Blake Arbogast, general manager of Dave Arbogast Buick-GMC, knew from customer surveys that vehicle trade-ins were a contentious part of an otherwise smooth buying experience at his store.
Too often, shoppers said the trade-in offer was low or that they didn't understand how the dealership arrived at the price, Arbogast said.

"Even my friends would sometimes complain," said Arbogast, whose father, Dave Arbogast, owns the store near Dayton, Ohio.

So Arbogast said he decided a year ago to take the mystery out of how his dealership prices trade-ins and make the process transparent to shoppers.

His solution was to use a third-party vendor -- in this case, AutoTrader.com's Trade-In Marketplace -- to walk customers through the numbers with a salesperson. AutoTrader.com is an Internet shopping site.
Trade-In Marketplace enables users to fill out a comprehensive online checklist on the condition of their vehicles and generate a wholesale trade-in price that AutoTrader.com will honor and purchase the vehicle for even if the dealership won't.
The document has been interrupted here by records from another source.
(* ===== verification/Samples.v ===== *)
(** * Samples of measurements: [f64] values sorted and ranked

What [sort_by(|a, b| a.partial_cmp(b)...)], sums, and ranks computed in [f64]
do to the timings that [src/bin/benchmark.rs], [src/examples/codec_report.rs]
and [src/tools/avif-asm-bench] collect. *)
From Stdlib Require Import QArith Lqa.
From stdpp Require Import sorting.
From S2P Require Import Prelude RustStr RustFloat FloatError.

Local Open Scope Z_scope.

(** ** Never NaN, never negative *)

Definition f_nonneg (x : spec_float) : Prop :=
  match x with
  | S754_zero _ | S754_infinity false | S754_finite false _ _ => True
  | _ => False
  end.

Lemma f_nonneg_not_nan x : f_nonneg x → is_nan x = false.
Proof. by destruct x. Qed.

Lemma round_aux_nonneg prec emax m e l : 0 ≤ m → f_nonneg (binary_round_aux prec emax false m e l).
Proof.
  assert (Hshr : ∀ m e l, 0 ≤ m → 0 ≤ shr_m (shr_fexp prec emax m e l).1).
  { clear. intros m e l Hm. unfold shr_fexp, shr.
    destruct (_ - e) as [|p|p]; [by destruct l as [|[]]| |by destruct l as [|[]]].
    rewrite iter_pos_nat. cbn [fst]. induction (Pos.to_nat p) as [|n IH]; [by destruct l as [|[]]|].
    simpl. by apply shr_1_nonneg. }
  intros Hm. unfold binary_round_aux. pose proof (Hshr m e l Hm) as H1.
  destruct (shr_fexp prec emax m e l) as [mrs1 e1]. cbn [fst] in H1.
  assert (0 ≤ round_nearest_even (shr_m mrs1) (loc_of_shr_record mrs1)) as H2.
  { unfold round_nearest_even. destruct (loc_of_shr_record mrs1) as [|[]]; try lia.
    destruct (Z.even (shr_m mrs1)); lia. }
  pose proof (Hshr _ e1 loc_Exact H2) as H3.
  destruct (shr_fexp prec emax (round_nearest_even _ _) e1 loc_Exact) as [mrs2 e2]. cbn [fst] in H3.
  destruct (shr_m mrs2) as [|p|p]; [done| |lia]. by destruct (e2 <=? emax - prec).
Qed.

Lemma normalize_nonneg m e : 0 ≤ m → f_nonneg (binary_normalize 53 1024 m e false).
Proof.
  destruct m as [|p|p]; [done| |lia]. intros _. cbn. unfold binary_round.
  destruct (shl_align _ _ _). by apply round_aux_nonneg.
Qed.

Lemma f64_of_uint_nonneg n : 0 ≤ n → f_nonneg (f64_of_uint n).
Proof. apply normalize_nonneg. Qed.

Lemma f64_add_nonneg x y : f_nonneg x → f_nonneg y → f_nonneg (f64_add x y).
Proof.
  destruct x as [[]|[]| |[] m e], y as [[]|[]| |[] m' e']; try done. intros _ _.
  apply normalize_nonneg. cbn [cond_Zopp]. lia.
Qed.

(** [y] is positive and finite. *)
Definition f_pos_finite (y : spec_float) : Prop := ∃ m e, y = S754_finite false m e.

Lemma f64_mul_nonneg x y : f_nonneg x → f_pos_finite y → f_nonneg (f64_mul x y).
Proof.
  intros Hx (m' & e' & ->). destruct x as [[]|[]| |[] m e]; try done.
  apply round_aux_nonneg. lia.
Qed.

Lemma f64_div_nonneg x y : f_nonneg x → f_pos_finite y → f_nonneg (f64_div x y).
Proof.
  intros Hx (m' & e' & ->). destruct x as [[]|[]| |[] m e]; try done.
  unfold f64_div, SFdiv. cbn [xorb]. unfold SFdiv_core_binary. set (k := Z.min _ _).
  match goal with |- context [Z.div_eucl ?a ?b] =>
    pose proof (Z_div_mod a b ltac:(lia)) as Hdm; assert (0 ≤ a) as Ha end.
  { destruct (e - e' - k) as [|p|p]; try lia. rewrite Z.shiftl_mul_pow2 by lia. lia. }
  destruct (Z.div_eucl _ _) as [q r]. destruct Hdm as [Hdm Hr]. apply round_aux_nonneg. nia.
Qed.

(** ** Sorting *)

(** [sort_by(|a, b| a.partial_cmp(b).expect(..))]: a comparison with NaN
    panics, and every element of two or more is compared. *)
Definition not_after (x y : spec_float) : Prop := f_lt y x = false.

#[export] Instance not_after_dec x y : Decision (not_after x y).
Proof. unfold not_after. apply _. Defined.

#[export] Instance not_after_total : Total not_after.
Proof.
  intros x y. unfold not_after. destruct (f_lt y x) eqn:Hyx, (f_lt x y) eqn:Hxy; auto.
  apply f_lt_key in Hyx, Hxy. unfold key_lt in *. lia.
Qed.

Definition sort_floats (l : list spec_float) : list spec_float := merge_sort not_after l.

Definition sort_panics (l : list spec_float) : bool :=
  (1 <? length l)%nat && List.existsb is_nan l.

(** [Iterator::sum] of samples none of which is negative zero, the only ones
    for which the sign of the zero it starts from could be seen. *)
Definition sum_floats (l : list spec_float) : spec_float := fold_left f64_add l f64_zero.

(** A decimal literal. *)
Definition f64_literal (s : string) : spec_float := default S754_nan (parse_f64 s).

Lemma samples_do_not_panic samples : Forall (λ x, is_nan x = false) samples → sort_panics samples = false.
Proof.
  intros no_nan. unfold sort_panics. apply andb_false_iff. right. apply not_true_iff_false. intros H.
  apply List.existsb_exists in H as (x & Hx & Hxn). apply list_elem_of_In in Hx.
  rewrite Forall_forall in no_nan. by rewrite (no_nan x Hx) in Hxn.
Qed.

Lemma sort_floats_perm l : sort_floats l ≡ₚ l.
Proof. apply merge_sort_Permutation. Qed.

Lemma not_after_le x y : is_nan x = false → is_nan y = false → not_after x y → f_le x y = true.
Proof. intros Hx Hy H. unfold not_after in H. rewrite f_lt_not_le in H by done. by apply negb_false_iff. Qed.

(** Without NaN the sorted list is in order. *)
Lemma sort_floats_sorted l :
  Forall (λ x, is_nan x = false) l → StronglySorted (λ x y, f_le x y = true) (sort_floats l).
Proof.
  intros Hl. assert (Forall (λ x, is_nan x = false) (sort_floats l)) as Hs.
  { by rewrite sort_floats_perm. }
  pose proof (Sorted_merge_sort not_after l) as Hsort. fold (sort_floats l) in Hsort. clear Hl.
  induction (sort_floats l) as [|x s IH]; constructor.
  - apply IH; [by apply Forall_inv_tail in Hs|by apply Sorted_inv in Hsort as [? _]].
  - apply Sorted_inv in Hsort as [Hsort Hhd]. apply Forall_cons in Hs as [Hx Hs].
    specialize (IH Hs Hsort). destruct s as [|y s]; [done|]. apply HdRel_inv in Hhd.
    apply Forall_cons in Hs as [Hy Hs]. pose proof (not_after_le _ _ Hx Hy Hhd) as Hxy.
    constructor; [done|]. apply StronglySorted_inv in IH as [_ Hys].
    eapply Forall_impl; [exact Hys|]. intros z Hz. by eapply f_le_trans.
Qed.

Lemma sorted_lookup_le {A} (R : A → A → Prop) l i j x y :
  StronglySorted R l → (∀ z, z ∈ l → R z z) → l !! i = Some x → l !! j = Some y → (i ≤ j)%nat → R x y.
Proof.
  intros Hl Hr. revert i j. induction Hl as [|z l Hl IH Hz]; intros i j Hi Hj Hij; [done|].
  destruct i as [|i], j as [|j]; simplify_eq/=; try lia.
  - apply Hr. left.
  - rewrite Forall_forall in Hz. apply Hz. by eapply list_elem_of_lookup_2.
  - eapply IH; [|done..|lia]. intros w Hw. apply Hr. by right.
Qed.

(** The element of rank [i] of samples without NaN. *)
Lemma sort_floats_lookup_le l i j x y :
  Forall (λ x, is_nan x = false) l →
  sort_floats l !! i = Some x → sort_floats l !! j = Some y → (i ≤ j)%nat → f_le x y = true.
Proof.
  intros Hl Hi Hj Hij. apply (sorted_lookup_le (λ x y, f_le x y = true) (sort_floats l) i j); try done;
    [by apply sort_floats_sorted|].
  intros z Hz. rewrite sort_floats_perm in Hz. rewrite Forall_forall in Hl. by apply f_le_refl, Hl.
Qed.

Lemma sort_floats_lookup l i : (i < length l)%nat → ∃ x, sort_floats l !! i = Some x ∧ x ∈ l.
Proof.
  intros Hi. rewrite <- (sort_floats_perm l) in Hi. apply lookup_lt_is_Some in Hi as [x Hx].
  exists x. split; [done|]. rewrite <- sort_floats_perm. by eapply list_elem_of_lookup_2.
Qed.

(** ** Ranks *)

(** Subtracting one from a count is exact. *)
Lemma f64_sub_one n : 1 ≤ n < 2 ^ 32 → f64_sub (f64_of_uint n) f64_one = f64_of_uint (n - 1).
Proof.
  intros Hn. destruct (Z.eq_dec n 1) as [->|Hn1]; [done|].
  destruct (f64_of_uint_bits n) as (m & e & -> & Hd & He & Hm); [lia|].
  destruct (f64_of_uint_bits (n - 1)) as (m' & e' & -> & Hd' & He' & Hm'); [lia|].
  unfold f64_sub, SFsub, f64_one. rewrite Z.min_r by lia. unfold shl_align at 2. simpl fst at 2.
  assert (Zpos (shl_align m e (-52)).1 = n * 2 ^ 52) as Hsh.
  { unfold shl_align. destruct (-52 - e) as [|k|k] eqn:Hk; [|lia|]; cbn [fst].
    - rewrite Hm. f_equal. f_equal. lia.
    - rewrite iter_xO, Hm, <- Z.mul_assoc, <- Z.pow_add_r by lia. do 2 f_equal. lia. }
  cbn [cond_Zopp]. rewrite Hsh. set (M := n * 2 ^ 52 - _).
  assert (M = Zpos m' * 2 ^ (e' + 52)) as HM.
  { rewrite Hm', <- Z.mul_assoc, <- Z.pow_add_r by lia. unfold M.
    replace (- e' + (e' + 52)) with 52 by lia. lia. }
  destruct M as [|p|p] eqn:Hp; [lia| |lia]. cbn [binary_normalize]. unfold binary_round.
  assert (Zpos (digits2_pos p) = 53 + (e' + 52)) as Hdp.
  { rewrite (digits2_shift m' (e' + 52) p) by (done || lia). lia. }
  rewrite Hdp. replace (fexp 53 1024 (53 + (e' + 52) + -52)) with e' by (unfold fexp, emin; lia).
  unfold shl_align. replace (e' - -52) with (e' + 52) by lia.
  assert (binary_round_aux 53 1024 false (Zpos p) (-52) loc_Exact = S754_finite false m' e') as Hex.
  { apply binary_round_aux_exact; [lia|by rewrite HM; do 2 f_equal; lia|].
    unfold bounded, canonical_mantissa. rewrite Hd'. unfold fexp, emin.
    apply andb_true_iff. split; [apply Z.eqb_eq; lia|apply Z.leb_le; lia]. }
  destruct (e' + 52) as [|k|k] eqn:Hk; [done..|lia].
Qed.

Lemma round_as_uint_mono max x y lo hi lo' hi' :
  pos_in lo hi x → pos_in lo' hi' y → (fval x <= fval y)%Q →
  round_as_uint max x ≤ round_as_uint max y.
Proof.
  intros (m & e & -> & _) (m' & e' & -> & _) Hle. simpl in *.
  pose proof (round_mag_spec m e) as [H1 _]. pose proof (round_mag_spec m' e') as [_ H2].
  assert (inject_Z (round_mag m e) < inject_Z (round_mag m' e' + 1))%Q as Hlt
    by (rewrite inject_Z_plus; change (inject_Z 1) with 1%Q; lra).
  rewrite <- Zlt_Qlt in Hlt. lia.
Qed.

(** ** Durations *)

(** [Duration::as_secs_f64] of nanoseconds. *)
Definition as_secs_f64 (d : Z) : spec_float :=
  f64_add (f64_of_uint (d / 10 ^ 9)) (f64_div (f64_of_uint (d mod 10 ^ 9)) (f64_of_uint (10 ^ 9))).

Definition duration_ms (d : Z) : spec_float := f64_mul (as_secs_f64 d) (f64_of_uint 1000).

Lemma duration_ms_nonneg d : 0 ≤ d → f_nonneg (duration_ms d).
Proof.
  intros Hd. apply f64_mul_nonneg; [|by eexists _, _].
  apply f64_add_nonneg; [apply f64_of_uint_nonneg, Z.div_pos; lia|].
  apply f64_div_nonneg; [|by eexists _, _]. apply f64_of_uint_nonneg, Z.mod_pos_bound. lia.
Qed.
Arbogast said the store's sales process requires salespeople to go through Trade-In Marketplace with the customer to ensure they get a trade-in price from a third party.

Often, the store can offer a few hundred dollars more for the trade-in than the online price, making the dealership look good in the process, he said.

The switch to transparency has improved the dealership's Customer Satisfaction Index scores, Arbogast said. The dealership sells from 40 to 80 new vehicles and 175 to 215 used vehicles a month, he said.
Customers can more accurately assess the condition of their vehicles when a salesperson walks them around the vehicle and guides them through the trade-in evaluation, Arbogast says.

And, he says, it beats the old way of doing business, in which a used-car manager offers a price without telling the customer how it was determined.

Says Arbogast: "I call that the Wizard of Oz effect."